Contact tracing register crucial in Crossroads Hotel outbreak
Over the weekend, nine positive cases of COVID-19 have been linked to the Crossroads Hotel in south-western Sydney. This morning, NSW Health has confirmed there are now more cases linked to the hotel, but have not confirmed exact numbers at time of publishing. The Marlow Hotel Group pub was closed immediately for cleaning, and has been actively cooperating with NSW Health to get everyone who attended the pub tested, to limit the spread of the coronavirus.
NSW Health first announced late on Friday afternoon that two unconnected patrons of the hotel on Friday 3 July had tested positive for COVID-19, but with no link between them anyone who attended on the day needed to be tested. One staff member has tested positive since, and so the scope of testing has broadened.
NSW Chief Health Officer Dr Kerry Chant said anyone who either worked or visited the Crossroads Hotel from 3-10 July should isolate themselves for 14 days after they were last at the hotel, regardless of symptoms or test results, and be tested even if they are not displaying any symptoms. NSW Health does not consider any of the nine positive cases the source of the infection at the hotel, and is urging any visitors to the pub in that week to isolate and get tested as a matter of urgency.
“While investigations are continuing, it is vital people get tested so we can try and establish the source of infection at the hotel. I encourage people to access a number of clinics at local hospitals at Campbelltown, Fairfield and Liverpool so people are tested as quickly as possible,” stated Dr Chant.
“We do have some linkages to Melbourne but we need some final diagnostic tests to nail this.”
One case linked to the Crossroads Hotel outbreak attended Picton Hotel during their infectious period, attending on 4, 9, and 10 July in the gaming room. The hotel is closed for cleaning.
Crossroads Hotel compliance
Jason Marlow, managing director of the Marlow Hotel Group, said that while the hotel is closed and all staff are in isolation, they are pleased with their compliance and how that has helped NSW Health in investigating the outbreak.
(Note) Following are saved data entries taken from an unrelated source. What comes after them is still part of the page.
(* ===== verification/HllDense.v ===== *)
(** * HyperLogLog: the dense registers

    The memory as a sequence of bits: a register is six bits of it, setting a
    register changes these bits and no others. *)

From S2P Require Import Prelude Bytes Bits Hll.
Import Hll.

Module HllDense.

(** ** Memory as bits *)

Definition mbit (m : list Z) (n : Z) : bool := match bget m (n / 8) with Some b => Z.testbit b (n mod 8) | None => false end.

Lemma byte_at m i : 0 <= i < zlen m -> exists b, bget m i = Some b.
Proof. intros. unfold bget. zguard. apply lookup_lt_is_Some. lia. Qed.

Lemma bget_nat m k : bget m (Z.of_nat k) = m !! k.
Proof. unfold bget. zguard. by rewrite Nat2Z.id. Qed.

Lemma bget_ok m i b : bytes_ok m -> bget m i = Some b -> 0 <= b < 256.
Proof. unfold bget, bytes_ok. intros Hm Hb. case_match; [|done]. by eapply Forall_lookup_1 in Hm. Qed.

Lemma bset_insert m i v : 0 <= i < zlen m -> bset m i v = Some (<[Z.to_nat i := u8 v]> m).
Proof. intros. unfold bset. by do 2 zguard. Qed.

Lemma bget_insert m i j v : 0 <= i < zlen m -> bget (<[Z.to_nat i := v]> m) j = if j =? i then Some v else bget m j.
Proof.
  intros. unfold bget. destruct (Z.leb_spec 0 j).
  - destruct (Z.eqb_spec j i) as [->|]; [rewrite list_lookup_insert_eq by lia | rewrite list_lookup_insert_ne by lia]; done.
  - destruct (Z.eqb_spec j i); [lia | done].
Qed.

Lemma testbit_u8 v j : 0 <= j < 8 -> Z.testbit (u8 v) j = Z.testbit v j.
Proof. intros. unfold uwrap. rewrite Z.mod_pow2_bits_low; [done | lia]. Qed.

Lemma testbit_high v k j : 0 <= v < 2 ^ k -> k <= j -> Z.testbit v j = false.
Proof.
  intros Hv Hj. destruct (Z.leb_spec 0 k); [| rewrite Z.pow_neg_r in Hv; lia].
  rewrite <- (Z.mod_small v (2 ^ k)) by done. by apply Z.mod_pow2_bits_high.
Qed.

Lemma testbit_mask j : Z.testbit HLL_REGISTER_MAX j = (0 <=? j) && (j <? 6).
Proof. change HLL_REGISTER_MAX with (Z.ones 6). destruct (Z.leb_spec 0 j); [rewrite Z.testbit_ones_nonneg by lia; done | by rewrite Z.testbit_neg_r]. Qed.

Lemma low_bits a b k : 0 <= a < 2 ^ k -> 0 <= b < 2 ^ k -> (forall j, 0 <= j < k -> Z.testbit a j = Z.testbit b j) -> a = b.
Proof.
  intros Ha Hb H. apply Z.bits_inj'. intros j Hj. destruct (Z.ltb_spec j k); [by apply H |]. by rewrite !(testbit_high _ k) by lia.
Qed.

(** Bytes with the same bits are equal. *)
Lemma bget_bits m m' i : bytes_ok m -> bytes_ok m' -> length m = length m' -> 0 <= i ->
  (forall n, 8 * i <= n < 8 * i + 8 -> mbit m n = mbit m' n) -> bget m i = bget m' i.
Proof.
  intros Hm Hm' Hl Hi H. destruct (Z.ltb_spec i (zlen m)).
  - destruct (byte_at m i) as [b Hb]; [lia |]. destruct (byte_at m' i) as [b' Hb']; [lia |]. rewrite Hb, Hb'. f_equal.
    apply (low_bits _ _ 8); [exact (bget_ok m i b Hm Hb) | exact (bget_ok m' i b' Hm' Hb') |]. intros j Hj. specialize (H (8 * i + j) ltac:(lia)). unfold mbit in H.
    replace ((8 * i + j) / 8) with i in H by (Z.div_mod_to_equations; lia). replace ((8 * i + j) mod 8) with j in H by (Z.div_mod_to_equations; lia).
    by rewrite Hb, Hb' in H.
  - unfold bget. zguard. rewrite !lookup_ge_None_2 by lia. done.
Qed.

(** ** Registers *)

Lemma field_place p i : 0 <= p -> 0 <= i -> p + i * HLL_BITS / 8 = (8 * p + 6 * i) / 8 /\ Z.land (i * HLL_BITS) 7 = (8 * p + 6 * i) mod 8.
Proof.
  intros. change 7 with (2 ^ 3 - 1). rewrite land_mask by lia. unfold HLL_BITS. split; Z.div_mod_to_equations; lia.
Qed.

Lemma reg_get_spec m p i : bytes_ok m -> 0 <= p -> 0 <= i -> (8 * p + 6 * i) / 8 + 1 < zlen m ->
  exists v, HLL_DENSE_GET_REGISTER m p i = Some v /\ 0 <= v < 64 /\ forall j, 0 <= j < 6 -> Z.testbit v j = mbit m (8 * p + 6 * i + j).
Proof.
  intros Hm Hp Hi Hl. unfold HLL_DENSE_GET_REGISTER. destruct (field_place p i Hp Hi) as [-> ->]. set (A := 8 * p + 6 * i) in *.
  assert (0 <= A) by lia. clearbody A. clear Hp Hi p i. pose proof (Z.mod_pos_bound A 8 ltac:(lia)). pose proof (Z.div_mod A 8 ltac:(lia)) as HA.
  destruct (byte_at m (A / 8)) as [b0 Hb0]; [lia |]. destruct (byte_at m (A / 8 + 1)) as [b1 Hb1]; [lia |]. rewrite Hb0, Hb1. cbn [mbind option_bind].
  eexists. split; [done |]. split.
  { change HLL_REGISTER_MAX with (2 ^ 6 - 1). rewrite land_mask by lia. apply Z.mod_pos_bound. lia. }
  intros j Hj. rewrite Z.land_spec, Z.lor_spec, Z.shiftr_spec, Z.shiftl_spec, testbit_mask by lia. do 2 zguard. rewrite andb_true_r. unfold mbit.
  destruct (Z.ltb_spec (A mod 8 + j) 8).
  - replace ((A + j) / 8) with (A / 8) by (Z.div_mod_to_equations; lia). replace ((A + j) mod 8) with (A mod 8 + j) by (Z.div_mod_to_equations; lia).
    rewrite Hb0, (Z.testbit_neg_r _ (j - _)), orb_false_r by lia. f_equal. lia.
  - replace ((A + j) / 8) with (A / 8 + 1) by (Z.div_mod_to_equations; lia). replace ((A + j) mod 8) with (j - (8 - A mod 8)) by (Z.div_mod_to_equations; lia).
    rewrite Hb1, (testbit_high b0 8) by (exact (bget_ok m _ _ Hm Hb0) || lia). done.
Qed.

Lemma reg_set_spec m p i v : bytes_ok m -> 0 <= p -> 0 <= i -> (8 * p + 6 * i) / 8 + 1 < zlen m -> 0 <= v < 64 ->
  exists m', HLL_DENSE_SET_REGISTER m p i v = Some m' /\ bytes_ok m' /\ length m' = length m /\
    forall n, 0 <= n -> mbit m' n = if (8 * p + 6 * i <=? n) && (n <? 8 * p + 6 * i + 6) then Z.testbit v (n - (8 * p + 6 * i)) else mbit m n.
Proof.
  intros Hm Hp Hi Hl Hv. unfold HLL_DENSE_SET_REGISTER. destruct (field_place p i Hp Hi) as [-> ->]. set (A := 8 * p + 6 * i) in *.
  assert (0 <= A) by lia. clearbody A. clear Hp Hi p i. pose proof (Z.mod_pos_bound A 8 ltac:(lia)). pose proof (Z.div_mod A 8 ltac:(lia)) as HA.
  destruct (byte_at m (A / 8)) as [b0 Hb0]; [lia |]. destruct (byte_at m (A / 8 + 1)) as [b1 Hb1]; [lia |].
  rewrite Hb0. cbn [mbind option_bind]. rewrite bset_insert by lia. cbn [mbind option_bind]. rewrite bget_insert, Z.eqb_refl by lia. cbn [mbind option_bind].
  rewrite bset_insert by (rewrite length_insert; lia). cbn [mbind option_bind]. rewrite list_insert_insert_eq, bget_insert by lia. zguard. rewrite Hb1. cbn [mbind option_bind].
  rewrite bset_insert by (rewrite length_insert; lia). cbn [mbind option_bind]. rewrite bget_insert, Z.eqb_refl by (rewrite length_insert; lia). cbn [mbind option_bind].
  rewrite bset_insert by (rewrite !length_insert; lia). rewrite list_insert_insert_eq. eexists. split; [done |]. split; [|split].
  { apply Forall_insert; [apply Forall_insert; [done |] |]; apply u8_range. }
  { by rewrite !length_insert. }
  intros n Hn. unfold mbit. pose proof (Z.mod_pos_bound n 8 ltac:(lia)). rewrite !bget_insert by (rewrite ?length_insert; lia). destruct (Z.eqb_spec (n / 8) (A / 8 + 1)) as [E|E]; [|destruct (Z.eqb_spec (n / 8) (A / 8)) as [E'|E']].
  - rewrite E, Hb1, testbit_u8, Z.lor_spec, testbit_u8, Z.land_spec, Z.lnot_spec, !Z.shiftr_spec, testbit_mask by lia.
    replace (n mod 8 + (8 - A mod 8)) with (n - A) by (Z.div_mod_to_equations; lia). replace (A <=? n) with true by (symmetry; apply Z.leb_le; Z.div_mod_to_equations; lia).
    replace (0 <=? n - A) with true by (symmetry; apply Z.leb_le; Z.div_mod_to_equations; lia). replace (n - A <? 6) with (n <? A + 6) by (destruct (Z.ltb_spec (n - A) 6), (Z.ltb_spec n (A + 6)); lia).
    cbn [andb]. destruct (Z.ltb_spec n (A + 6)); cbn [negb]; [by rewrite andb_false_r |]. rewrite (testbit_high v 6) by lia. by rewrite andb_true_r, orb_false_r.
  - rewrite E', Hb0, testbit_u8, Z.lor_spec, testbit_u8, Z.land_spec, Z.lnot_spec, !Z.shiftl_spec, testbit_mask by lia.
    replace (n mod 8 - A mod 8) with (n - A) by (Z.div_mod_to_equations; lia). replace (n - A <? 6) with (n <? A + 6) by (destruct (Z.ltb_spec (n - A) 6), (Z.ltb_spec n (A + 6)); lia).
    replace (0 <=? n - A) with (A <=? n) by (destruct (Z.leb_spec 0 (n - A)), (Z.leb_spec A n); lia).
    destruct (Z.leb_spec A n), (Z.ltb_spec n (A + 6)); cbn [andb negb]; try by rewrite andb_false_r. { rewrite (testbit_high v 6) by lia. by rewrite andb_true_r, orb_false_r. }
    all: rewrite (Z.testbit_neg_r v) by lia; by rewrite andb_true_r, orb_false_r.
  - destruct ((A <=? n) && (n <? A + 6)) eqn:Hin; [|done]. zbool. exfalso. Z.div_mod_to_equations. lia.
Qed.

(** ** A dense string and its registers *)

Record dense (s regs : list Z) : Prop := {
  de_ok : bytes_ok s;
  de_size : zlen s = HLL_DENSE_SIZE;
  de_len : zlen regs = HLL_REGISTERS;
  de_range : Forall (fun v => 0 <= v < 64) regs;
  de_get i v : regs !! i = Some v -> HLL_DENSE_GET_REGISTER (s ++ [0]) HLL_HDR_SIZE (Z.of_nat i) = Some v
}.

Lemma get_of_bits m p i v : bytes_ok m -> 0 <= p -> 0 <= i -> (8 * p + 6 * i) / 8 + 1 < zlen m -> 0 <= v < 64 ->
  (forall j, 0 <= j < 6 -> mbit m (8 * p + 6 * i + j) = Z.testbit v j) -> HLL_DENSE_GET_REGISTER m p i = Some v.
Proof.
  intros Hm Hp Hi Hl Hv H. destruct (reg_get_spec m p i Hm Hp Hi Hl) as (w & -> & Hw & Hb). f_equal. apply (low_bits _ _ 6); [done | done |].
  intros j Hj. by rewrite Hb, H.
Qed.

Lemma mem_ok s : bytes_ok s -> bytes_ok (s ++ [0]).
Proof. intros. apply Forall_app. split; [done |]. repeat constructor; lia. Qed.

(** The registers are in the string and its terminator. *)
Lemma reg_place s i : zlen s = HLL_DENSE_SIZE -> 0 <= i < HLL_REGISTERS -> (8 * HLL_HDR_SIZE + 6 * i) / 8 + 1 < zlen (s ++ [0]).
Proof.
  rewrite length_app. change HLL_DENSE_SIZE with 12304. change HLL_REGISTERS with 16384. change HLL_HDR_SIZE with 16. simpl length. intros.
  Z.div_mod_to_equations. lia.
Qed.

(** A block that ends with the terminator and starts with the header, whose
    other bytes have changed. *)
Lemma same_ends s m : bytes_ok s -> bytes_ok m -> zlen s = HLL_DENSE_SIZE -> length m = length (s ++ [0]) ->
  (forall n, 0 <= n -> n < 8 * HLL_HDR_SIZE \/ 8 * HLL_DENSE_SIZE <= n -> mbit m n = mbit (s ++ [0]) n) ->
  exists s', m = s' ++ [0] /\ zlen s' = HLL_DENSE_SIZE /\ bytes_ok s' /\ take 16 s' = take 16 s.
Proof.
  intros Hs Hm Hl Hlm H. rewrite length_app in Hlm. simpl length in Hlm. exists (take (length s) m). pose proof (mem_ok s Hs) as Hs0.
  change HLL_HDR_SIZE with 16 in H. change HLL_DENSE_SIZE with 12304 in *.
  assert (Hb : forall i, 0 <= i < 16 \/ i = 12304 -> bget m i = bget (s ++ [0]) i).
  { intros i Hi. apply bget_bits; [done | done | len | lia |]. intros n Hn. apply H; lia. }
  assert (Hz : m !! length s = Some 0).
  { pose proof (Hb 12304 ltac:(lia)) as E. rewrite <- Hl, bget_mid in E by done. by rewrite bget_nat in E. }
  split; [|split; [|split]].
  - rewrite (lookup_split m _ _ Hz) at 1. rewrite (drop_ge m) by lia. done.
  - rewrite length_take. lia.
  - by apply Forall_take.
  - rewrite take_take, Nat.min_l by lia. apply list_eq. intros k. destruct (decide (k < 16)%nat).
    + rewrite !lookup_take_lt by lia. pose proof (Hb (Z.of_nat k) ltac:(lia)) as E. rewrite bget_app_l in E by lia. by rewrite !bget_nat in E.
    + by rewrite !lookup_take_ge by lia.
Qed.

Lemma dense_set s regs i v : dense s regs -> 0 <= i < HLL_REGISTERS -> 0 <= v < 64 ->
  exists s', HLL_DENSE_SET_REGISTER (s ++ [0]) HLL_HDR_SIZE i v = Some (s' ++ [0]) /\ dense s' (<[Z.to_nat i := v]> regs) /\ take 16 s' = take 16 s.
Proof.
  intros [Hs Hl Hr Hv Hg] Hi Hvr. pose proof (reg_place s i Hl Hi) as Hp. assert (HH : HLL_HDR_SIZE = 16) by done.
  destruct (reg_set_spec (s ++ [0]) HLL_HDR_SIZE i v) as (m & Hset & Hm & Hlm & Hbits); [by apply mem_ok | done | lia | done | done |].
  destruct (same_ends s m Hs Hm Hl Hlm) as (s' & -> & Hl' & Hs' & Ht).
  { intros n Hn Hc. rewrite Hbits by done. case_match; [|done]. zbool. change HLL_DENSE_SIZE with 12304 in *. change HLL_REGISTERS with 16384 in *. change HLL_HDR_SIZE with 16 in *. lia. }
  exists s'. split; [done |]. split; [|done]. split; [done | done | by rewrite length_insert | by apply Forall_insert |].
  intros j w Hj. assert (Hjr : 0 <= Z.of_nat j < HLL_REGISTERS). { apply lookup_lt_Some in Hj. rewrite length_insert in Hj. lia. }
  pose proof (reg_place s' _ Hl' Hjr) as Hp'. destruct (decide (j = Z.to_nat i)) as [->|Hne].
  - rewrite list_lookup_insert_eq in Hj by lia. injection Hj as <-. rewrite Z2Nat.id in * by lia. apply get_of_bits; [done | done | lia | done | done |].
    intros k Hk. rewrite Hbits by lia. do 2 zguard. cbn [andb]. f_equal. lia.
  - rewrite list_lookup_insert_ne in Hj by done. pose proof (reg_place s _ Hl Hjr) as Hp''.
    destruct (reg_get_spec (s ++ [0]) HLL_HDR_SIZE (Z.of_nat j)) as (u & Hu & Hur & Hub); [by apply mem_ok | done | lia | done |].
    rewrite (Hg j w Hj) in Hu. injection Hu as <-. apply get_of_bits; [done | done | lia | done | done |].
    intros k Hk. rewrite Hub, Hbits by lia. case_match; [|done]. zbool. exfalso. apply Hne. lia.
Qed.

End HllDense.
“The hotel was very compliant, we had a COVID plan of management introduced on the first day we were permitted to open, which consistently gets updated. We certainly did adhere to our social distancing of 1.5m between tables, and in fact we probably created far greater space than that in some areas, particularly in areas of high traffic,” explained Marlow.
“We’ve been running a sign-in service or you would have been part of a booking where we’ve captured your details that way. We were able to hand those records over to the Department of Health and they have commended us on our compliance and the information they’ve received to date.”
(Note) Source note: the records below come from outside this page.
(* ===== verification/HllSparse.v ===== *)
(** * HyperLogLog: the opcodes of the sparse encoding

    A sparse string is a header and a sequence of opcodes that expands to the
    registers; searching, splitting, merging and the conversion to the dense
    encoding keep that sequence well formed. *)

From S2P Require Import Prelude Bytes Bits Hll HllDense.
Import Hll HllDense.

Module HllSparse.

(** ** Opcodes *)

Inductive op := Zero (n : Z) | XZero (n : Z) | Val (v n : Z).

Definition op_ok (o : op) : Prop :=
  match o with
  | Zero n => 1 <= n <= HLL_SPARSE_ZERO_MAX_LEN
  | XZero n => 1 <= n <= HLL_SPARSE_XZERO_MAX_LEN
  | Val v n => 1 <= v <= HLL_SPARSE_VAL_MAX_VALUE /\ 1 <= n <= HLL_SPARSE_VAL_MAX_LEN
  end.

Definition enc (o : op) : list Z :=
  match o with Zero n => HLL_SPARSE_ZERO_SET n | XZero n => HLL_SPARSE_XZERO_SET n | Val v n => HLL_SPARSE_VAL_SET v n end.

Definition runs (o : op) : list Z :=
  match o with Zero n | XZero n => replicate (Z.to_nat n) 0 | Val v n => replicate (Z.to_nat n) v end.

Definition encs (os : list op) : list Z := concat (enc <$> os).
Definition expand (os : list op) : list Z := concat (runs <$> os).

(** What the macros see at the first byte of an opcode. *)
Definition seen (o : op) : Prop :=
  match o with
  | Zero n => exists b, enc o = [b] /\ HLL_SPARSE_IS_ZERO b = true /\ HLL_SPARSE_IS_XZERO b = false /\ HLL_SPARSE_IS_VAL b = false /\ HLL_SPARSE_ZERO_LEN b = n
  | XZero n => exists b b1, enc o = [b; b1] /\ HLL_SPARSE_IS_ZERO b = false /\ HLL_SPARSE_IS_XZERO b = true /\ HLL_SPARSE_IS_VAL b = false /\ HLL_SPARSE_XZERO_LEN b b1 = n
  | Val v n => exists b, enc o = [b] /\ HLL_SPARSE_IS_ZERO b = false /\ HLL_SPARSE_IS_XZERO b = false /\ HLL_SPARSE_IS_VAL b = true /\ HLL_SPARSE_VAL_VALUE b = v /\ HLL_SPARSE_VAL_LEN b = n
  end.

Lemma range_cases (P : Z -> Prop) n k b : Forall P (seqZ n k) -> n <= b < n + k -> P b.
Proof. rewrite Forall_forall. intros HP Hb. apply HP, elem_of_seqZ. lia. Qed.

Lemma seen_zero n : op_ok (Zero n) -> seen (Zero n).
Proof.
  unfold op_ok. change HLL_SPARSE_ZERO_MAX_LEN with 64. intros Hn. exists (u8 (n - 1)). split; [done |].
  apply (range_cases (fun n => HLL_SPARSE_IS_ZERO (u8 (n - 1)) = true /\ HLL_SPARSE_IS_XZERO (u8 (n - 1)) = false /\ HLL_SPARSE_IS_VAL (u8 (n - 1)) = false /\ HLL_SPARSE_ZERO_LEN (u8 (n - 1)) = n) 1 64); [|lia].
  repeat constructor.
Qed.

Lemma seen_val v n : op_ok (Val v n) -> seen (Val v n).
Proof.
  unfold op_ok. change HLL_SPARSE_VAL_MAX_VALUE with 32. change HLL_SPARSE_VAL_MAX_LEN with 4. intros [Hv Hn]. eexists. split; [done |].
  pose (P v n := let b := u8 (Z.lor (Z.lor (Z.shiftl (v - 1) 2) (n - 1)) HLL_SPARSE_VAL_BIT) in
    HLL_SPARSE_IS_ZERO b = false /\ HLL_SPARSE_IS_XZERO b = false /\ HLL_SPARSE_IS_VAL b = true /\ HLL_SPARSE_VAL_VALUE b = v /\ HLL_SPARSE_VAL_LEN b = n).
  assert (H : Forall (fun v => Forall (P v) (seqZ 1 4)) (seqZ 1 32)) by by repeat constructor.
  apply (range_cases _ 1 4 n (range_cases _ 1 32 v H ltac:(lia))). lia.
Qed.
The hotel was shut immediately upon being alerted by NSW Health on Friday, and has had a team of 10 cleaners giving the hotel a deep clean, which is due to be completed today. The next steps for the hotel are to receive authority for the venue to re-open, but with all staff isolating for 14 days, Marlow said the venue will not open until the isolation period has ended for staff.
While various media outlets began reporting with some alarm on Friday that 600 people had been through the hotel on Friday 3 July, Marlow assured Australian Hotelier that that figure is over an 18-hour day of trade, and that even at peak meal times, the numbers were in compliance with maximum capacities at the large-format pub.
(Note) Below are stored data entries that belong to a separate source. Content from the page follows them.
Lemma max_at_any max i v : 0 <= i -> 0 <= v < 256 -> Forall (fun b => 0 <= b) max ->
  max_at max i v = if i <? zlen max then Some (raised i [v] max) else None.
Proof.
  intros Hi Hv H. destruct (Z.ltb_spec i (zlen max)) as [Hlt|Hge].
  - destruct (lookup_lt_is_Some_2 max (Z.to_nat i)) as [b Hb]; [lia |]. pose proof (take_drop_middle _ _ _ Hb) as Hm. set (A := take _ max) in *. set (C := drop _ max) in *.
    assert (HA : zlen A = i) by (subst A; rewrite length_take; lia). rewrite <- Hm at 1. rewrite <- HA at 1. rewrite max_at_ok by done. f_equal. apply list_eq. intros r. unfold raised. rewrite list_lookup_imap.
    rewrite <- Hm. unfold reg_at. destruct (Nat.lt_trichotomy r (length A)) as [Hr|[Hr|Hr]].
    + rewrite !lookup_app_l by done. destruct (A !! r) as [a|] eqn:Ea; [|done]. cbn. rewrite (proj2 (Z.ltb_lt _ _)) by lia. f_equal.
      assert (Ha : max !! r = Some a) by (rewrite <- Hm, lookup_app_l; done). pose proof (Forall_lookup_1 _ _ _ _ H Ha) as H0. cbn in H0. lia.
    + subst r. rewrite !list_lookup_middle by done. cbn. rewrite (proj2 (Z.ltb_ge _ _)) by lia. replace (length A - Z.to_nat i)%nat with O by lia. done.
    + rewrite !lookup_app_r, !lookup_cons_ne_0 by lia. destruct (C !! _) as [a|] eqn:Ea; [|done]. cbn. rewrite (proj2 (Z.ltb_ge _ _)) by lia. rewrite lookup_nil. cbn. f_equal.
      assert (Ha : max !! r = Some a) by (rewrite <- Hm, lookup_app_r, lookup_cons_ne_0 by lia; done). pose proof (Forall_lookup_1 _ _ _ _ H Ha) as H0. cbn in H0. lia.
  - unfold max_at, bget. rewrite (proj2 (Z.leb_le _ _)) by lia. by rewrite lookup_ge_None_2 by lia.
Qed.

Lemma max_run_any n : forall max i v, 0 <= i -> 0 <= v < 256 -> Forall (fun b => 0 <= b) max -> (0 < n)%nat ->
  max_run n max i v = if i + Z.of_nat n <=? zlen max then Some (raised i (replicate n v) max) else None.
Proof.
  induction n as [|n IH]; intros max i v Hi Hv H Hn; [lia |]. cbn [max_run]. rewrite max_at_any by done. destruct (Z.ltb_spec i (zlen max)); cbn [mbind option_bind]; [|by rewrite (proj2 (Z.leb_gt _ _)) by lia].
  destruct n as [|n]; [cbn [max_run]; by rewrite (proj2 (Z.leb_le _ _)) by lia |]. rewrite IH, length_raised by (lia || done || by apply raised_nonneg).
  replace (i + 1 + Z.of_nat (S n)) with (i + Z.of_nat (S (S n))) by lia. destruct (_ <=? _); [|done]. f_equal. change (i + 1) with (i + zlen [v]). rewrite raised_app by first [done | repeat constructor; lia]. done.
Qed.

Lemma merge_any os : forall fuel x y max i, Forall op_ok os -> (length os < fuel)%nat -> Forall (fun b => 0 <= b) max -> zlen max = 16384 -> 0 <= i -> i + zlen (expand os) < 2 ^ 31 ->
  merge_sparse fuel max (x ++ encs os ++ y) (zlen x) (zlen x + zlen (encs os)) i =
    if top i os <=? 16384 then Some (raised i (expand os) max, i + zlen (expand os)) else None.
Proof.
  induction os as [|o os IH]; intros fuel x y max i Hok Hf Hm Hl Hi Hw; (destruct fuel as [|fuel]; [cbn in Hf; lia |]).
  { cbn [merge_sparse top]. rewrite (proj2 (Z.ltb_ge _ _)) by (cbn; lia). change (expand []) with (replicate 0 0). rewrite raised_zeros by done. cbn. by rewrite Z.add_0_r. }
  apply Forall_cons in Hok as [Ho Hok]. pose proof (width_runs o Ho) as Hwr. pose proof (width_pos o Ho) as Hwp. rewrite expand_cons, length_app in Hw. rewrite merge_step by done.
  rewrite (swrap_small 32) by lia. destruct (here_next x y o os) as [-> ->]. cbn [top].
  assert (Hrun : match o with Val v n => max_run (Z.to_nat n) max i v | _ => Some max end = if (match o with Val _ _ => i + width o | _ => 0 end) <=? 16384 then Some (raised i (runs o) max) else None).
  { destruct o as [n|n|v n]; cbn [runs width op_ok] in *; [by rewrite raised_zeros | by rewrite raised_zeros |]. change HLL_SPARSE_VAL_MAX_VALUE with 32 in Ho. rewrite max_run_any, Z2Nat.id by (lia || done). by rewrite Hl. }
  rewrite Hrun. destruct (Z.leb_spec (match o with Val _ _ => i + width o | _ => 0 end) 16384) as [Ht|Ht]; cbn [mbind option_bind].
  - rewrite IH; [|done | cbn in Hf; lia | by apply raised_nonneg | by rewrite length_raised | lia | lia].
    destruct (Z.leb_spec (top (i + width o) os) 16384); [rewrite (proj2 (Z.leb_le _ _)) by lia | by rewrite (proj2 (Z.leb_gt _ _)) by lia].
    rewrite expand_cons, length_app, <- Hwr, raised_app; [do 2 f_equal; lia | done | done |]. eapply Forall_impl; [by apply runs_range |]. cbn. lia.
  - by rewrite (proj2 (Z.leb_gt _ _)) by lia.
Qed.

(** ** Converting *)

(** A register past the last one lies outside the string. *)
Lemma set_register_outside s i v : zlen s = HLL_DENSE_SIZE -> 16384 <= i -> HLL_DENSE_SET_REGISTER (s ++ [0]) HLL_HDR_SIZE i v = None.
Proof.
  intros Hs Hi. assert (Hlen : forall m m' j b, bset m j b = Some m' -> length m' = length m) by (intros m m' j b; unfold bset; destruct (_ && _); [intros [= <-]; apply length_insert | done]).
  assert (Hbyte : 12288 <= i * HLL_BITS / 8) by (change HLL_BITS with 6; Z.div_mod_to_equations; lia). unfold HLL_DENSE_SET_REGISTER. set (byte := i * HLL_BITS / 8) in *.
  destruct (bget _ _); [|done]. cbn [mbind option_bind]. destruct (bset _ _ _) as [m1|] eqn:E1; [|done]. cbn [mbind option_bind]. destruct (bget m1 _); [|done]. cbn [mbind option_bind].
  destruct (bset m1 _ _) as [m2|] eqn:E2; [|done]. cbn [mbind option_bind]. apply Hlen in E1, E2. unfold bget. change HLL_HDR_SIZE with 16. change HLL_DENSE_SIZE with 12304 in Hs.
  rewrite (proj2 (Z.leb_le _ _)) by lia. rewrite lookup_ge_None_2; [done |]. rewrite E2, E1, length_app. cbn [length]. lia.
Qed.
“We certainly haven’t breached capacity at any of those times on any occasion.”
AHA NSW has kept in contact with the teams at Crossroads Hotel and Marlow Hotel Group over the weekend and has commended the venue and its staff on how seriously they are taking the incident, and how well they’ve kept details for contact tracing.
“NSW Health has actually complimented the venue in the way they’ve maintained their contact tracing register. We’ve identified that having accurate information is key to being able to trace these outbreaks. The venue has maintained those details. They have a comprehensive booking system for patrons, so they’re working closely with NSW Health,” stated John Green, director of liquor and policing.
Marlow expressed his heartfelt thanks to both AHA NSW and other hoteliers who have reached out to him with support over the last few days.
Vigilance more important than ever
The outbreak at Crossroads Hotel has served as a reminder for the entire industry that compliance with trading restrictions and contact tracing registers is more important than ever. This morning, AHA NSW hosted a virtual meeting with all of its members to reinforce the message.
“This is at a critical stage. We have always understood that there was a chance that particularly people from Victoria during school holidays would come into New South Wales and there may be a small outbreak,” stated Green.
“We had a meeting this morning electronically with all of our members across NSW, just reinforcing the importance of having a COVID safety plan in place, making sure that contact tracing is done appropriately, and they strongly consider downloading and registering with the NSW Covid Safe registration process.”
With COVID-19 still active globally, Marlow suggests that outbreaks at venues will likely happen again, and it’s critical to keep detailed records of visitation to curb the size of those outbreaks.
“Unfortunately I don’t think it’s going to be the last time in New South Wales for our industry. I appeal to everybody to do the right thing and make sure they’re in the position to be able to comply with the Department of Health. That’s been our fortunate position, and they’ve commended us for it.